◆ **Task details**:
From the first line of the material through the line containing "file_name : str;", restate everything word for word and nothing more.
***
(* ===== verification/Listing.v ===== *)
(** * The process list

    Models the texts that [pkg/kernel/src/proc] makes for the calls [Stat] and [PrintInfo]: [print_process_list], [format_usage] and [print_process_info] of
    [manager.rs], [Display] and [print_info] of [process.rs], and [print_processors] of [processor.rs].  A text is the list of the values
    that are put into it; making a value may panic.  The same for [ls] of [pkg/kernel/src/drivers/filesystem.rs]. *)

From Stdlib Require Import Ascii String.
From stdpp Require Import base numbers list gmap sorting.
From S2P Require Import Prelude Bytes Device Str Fat16Name Fat16Entry Fat16Fs Fat16File Num Size X86 Frames ElfMap Sync Resource Vm Process Manager.

(** One line of the list: [Display] of a process. *)
Record ProcessRow : Type := {
  row_pid : Z; row_parent : Z; row_name : str; row_ticks : Z; row_memory : f32 * str; row_status : ProgramStatus }.
(** A line of [format_usage]. *)
Record Usage : Type := { usage_used : f32 * str; usage_total : f32 * str; usage_percent : f32 }.
Record ProcessList : Type := { rows : list ProcessRow; memory_line : Usage; queue_line : list Z; processors_line : list (nat * Z) }.
Record ProcessInfo : Type := { info_name : str; info_ticks : Z; info_code : f32 * str; info_stack : f32 * str }.

Definition format_usage (used total : Z) : outcome Usage :=
  used_size ← humanized_size used;
  total_size ← humanized_size total;
  Ret {| usage_used := used_size; usage_total := total_size; usage_percent := f32_mul (f32_div (f32_from used) (f32_from total)) (f32_from 100) |}.

(** A line of [filesystem::ls]. *)
Record DirRow `{Chrono} : Type := { file_name : str; file_type : str; file_size : f32 * str; created_time : FsTime; last_modified : FsTime; last_access : FsTime }.
Definition dir_row `{Chrono} (meta : Metadata) : outcome DirRow :=
  let filetype := if meta_is_dir meta then chars "Directory" else chars "File" in
  let name := if decide (filetype = chars "Directory") then m_name meta ++ chars "/" else m_name meta in
  size ← humanized_size (m_len meta);
  created ← unwrap (m_created meta);
  modified ← unwrap (m_modified meta);
  accessed ← unwrap (m_accessed meta);
  Ret {| file_name := name; file_type := filetype; file_size := size; created_time := created; last_modified := modified; last_access := accessed |}.
Fixpoint dir_rows `{Chrono} `{Bitflags} `{UnicodeTable} (entries : list DirEntry.t) : outcome (list DirRow) :=
  match entries with
  | [] => Ret []
  | e :: entries => meta ← DirEntry.as_meta e; row ← dir_row meta; rest ← dir_rows entries; Ret (row :: rest)
  end.
(** Every entry whose name can be shown has its row; nothing else in a row can panic. *)
Lemma dir_rows_run `{Chrono} `{Bitflags} `{UnicodeTable} entries names : Forall (fun e => 0 <= DirEntry.size e < 2 ^ 32) entries ->
  Forall2 (fun e name => DirEntry.file_name e = Ret name) entries names ->
  exists rs, dir_rows entries = Ret rs /\ Forall2 (fun '(e, name) r => file_name r = (if DirEntry.is_directory e then name ++ chars "/" else name) /\
    file_type r = (if DirEntry.is_directory e then chars "Directory" else chars "File") /\ humanized_size (DirEntry.size e) = Ret (file_size r) /\
    created_time r = DirEntry.created_time e /\ last_modified r = DirEntry.modified_time e /\ last_access r = DirEntry.accessed_time e) (zip entries names) rs.
Proof.
  intros Hs Hn. induction Hn as [|e name entries names He Hn IH]; [by exists []|]. apply Forall_cons in Hs as [He0 Hs]. destruct (IH Hs) as (rs & E & Hrs).
  destruct (humanized_size_small (DirEntry.size e)) as [sz Ez]; [lia|]. cbn [dir_rows]. unfold DirEntry.as_meta. rewrite He. cbn [mbind outcome_bind]. unfold dir_row. cbn.
  rewrite Ez. cbn. rewrite E. cbn. eexists. split; [reflexivity|]. constructor; [|done]. cbn. unfold meta_is_dir. cbn. by destruct (DirEntry.is_directory e).
Qed.

Module Listing.
Section ops.
Context {M D Q : Type} {L : Log} {X : X86} {MM : Machine M} {C : Chrono}.
Abbreviation Kern := (Kernel M D Q).
Abbreviation K := (ST (Kernel M D Q)).

(** [vm.memory_usage()] of a process that has its memory, else 0. *)
Definition memory_of (p : ProcessInner) : K Z :=
  match proc_vm p with None => mret 0 | Some vm => on_sys (ProcessVm.memory_usage vm) end.
Definition fmt (pid : Z) (p : ProcessInner) : K ProcessRow :=
  usage ← memory_of p;
  memory ← st_lift (humanized_size usage);
  mret {| row_pid := pid; row_parent := default 0 (parent p); row_name := name p; row_ticks := ticks_passed p; row_memory := memory; row_status := status p |}.

(** The processes in the order of the [BTreeMap]. *)
Definition in_order (procs : gmap Z ProcessInner) : list Z := merge_sort Z.le (map_to_list procs).*1.
Fixpoint print_rows (pids : list Z) : K (list ProcessRow) :=
  match pids with
  | [] => mret []
  | pid :: pids =>
      p ← Manager.the_proc pid;
      if decide (status p <> Dead) then row ← fmt pid p; rest ← print_rows pids; mret (row :: rest) else print_rows pids
  end.
(** The one processor that runs, unless it is free. *)
Definition print_processors (s : Sys M) : list (nat * Z) := if processor_pid s =? 0 then [] else [(0%nat, processor_pid s)].

Definition print_process_list : K ProcessList :=
  k ← st_get;
  rows ← print_rows (in_order (processes k));
  let alloc := frame_alloc (sys k) in
  let used := u64 (u64 (frames_used alloc - frames_recycled alloc) * PAGE_SIZE) in
  let total := u64 (frames_total alloc * PAGE_SIZE) in
  memory ← st_lift (format_usage used total);
  mret {| rows := rows; memory_line := memory; queue_line := ready_queue k; processors_line := print_processors (sys k) |}.

Definition print_info (p : ProcessInner) : K ProcessInfo :=
  data ← Inner.data p;
  code ← st_lift (humanized_size (u64 (code_segment_pages data * PAGE_SIZE)));
  vm ← Inner.vm p;
  stack ← st_lift (humanized_size (u64 (Stack.usage (ProcessVm.stack vm) * PAGE_SIZE)));
  mret {| info_name := name p; info_ticks := ticks_passed p; info_code := code; info_stack := stack |}.
Definition print_process_info (pid : Z) : K bool :=
  p ← Manager.get_proc pid;
  match p with Some p => print_info p;; mret true | None => mret false end.

(** ** Nothing changes *)
Definition reads {A} (m : K A) : Prop := keeps (fun k => k) m.
Lemma reads_keeps {A B} (g : Kern -> B) (m : K A) : reads m -> keeps g m.
Proof. intros Hm k x k1 E. f_equal. by eapply Hm. Qed.
Lemma reads_on_sys {A} (f : ST (Sys M) A) : keeps (fun s => s) f -> reads (on_sys f).
Proof.
  intros Hf k x k1. unfold on_sys. destruct (f (sys k)) as [[t s1]| |] eqn:E; [|done..]. intros [= _ <-]. rewrite (Hf _ _ _ E). by destruct k.
Qed.
Lemma usage_reads vm : keeps (fun s => s) (@ProcessVm.memory_usage M vm).
Proof.
  intros s x s1. unfold ProcessVm.memory_usage, Heap.memory_usage, Heap.load_end, mbind, ST_bind. destruct (heap_ends s !! _); [|done]. cbn. by intros [= _ <-].
Qed.
Lemma memory_of_reads p : reads (memory_of p).
Proof. unfold memory_of. destruct (proc_vm p); [apply reads_on_sys, usage_reads|]. by intros k x k1 [= _ <-]. Qed.
Lemma get_proc_reads pid : reads (@Manager.get_proc M D Q C pid).
Proof. by intros k x k1 [= _ <-]. Qed.
#[local] Hint Resolve memory_of_reads get_proc_reads : keeps.
Lemma print_rows_reads pids : reads (print_rows pids).
Proof.
  unfold reads. induction pids as [|pid pids IH]; cbn [print_rows]; [by intros k x k1 [= _ <-]|]. unfold Manager.the_proc, fmt.
  keeps_solve. apply memory_of_reads.
Qed.
Lemma print_process_list_reads : reads print_process_list.
Proof. unfold reads, print_process_list. keeps_solve. apply print_rows_reads. Qed.
Lemma print_process_info_reads pid : reads (print_process_info pid).
Proof. unfold reads, print_process_info, print_info, Inner.data, Inner.vm. keeps_solve. Qed.
End ops.
End Listing.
***
◆ **Solution below**:
(* ===== verification/Listing.v ===== *)
(** * The process list

    Models the texts that [pkg/kernel/src/proc] makes for the calls [Stat] and [PrintInfo]: [print_process_list], [format_usage] and [print_process_info] of
    [manager.rs], [Display] and [print_info] of [process.rs], and [print_processors] of [processor.rs].  A text is the list of the values
    that are put into it; making a value may panic.  The same for [ls] of [pkg/kernel/src/drivers/filesystem.rs]. *)

From Stdlib Require Import Ascii String.
From stdpp Require Import base numbers list gmap sorting.
From S2P Require Import Prelude Bytes Device Str Fat16Name Fat16Entry Fat16Fs Fat16File Num Size X86 Frames ElfMap Sync Resource Vm Process Manager.

(** One line of the list: [Display] of a process. *)
Record ProcessRow : Type := {
  row_pid : Z; row_parent : Z; row_name : str; row_ticks : Z; row_memory : f32 * str; row_status : ProgramStatus }.
(** A line of [format_usage]. *)
Record Usage : Type := { usage_used : f32 * str; usage_total : f32 * str; usage_percent : f32 }.
Record ProcessList : Type := { rows : list ProcessRow; memory_line : Usage; queue_line : list Z; processors_line : list (nat * Z) }.
Record ProcessInfo : Type := { info_name : str; info_ticks : Z; info_code : f32 * str; info_stack : f32 * str }.

Definition format_usage (used total : Z) : outcome Usage :=
  used_size ← humanized_size used;
  total_size ← humanized_size total;
  Ret {| usage_used := used_size; usage_total := total_size; usage_percent := f32_mul (f32_div (f32_from used) (f32_from total)) (f32_from 100) |}.

(** A line of [filesystem::ls]. *)
Record DirRow `{Chrono} : Type := { file_name : str; file_type : str; file_size : f32 * str; created_time : FsTime; last_modified : FsTime; last_access : FsTime }.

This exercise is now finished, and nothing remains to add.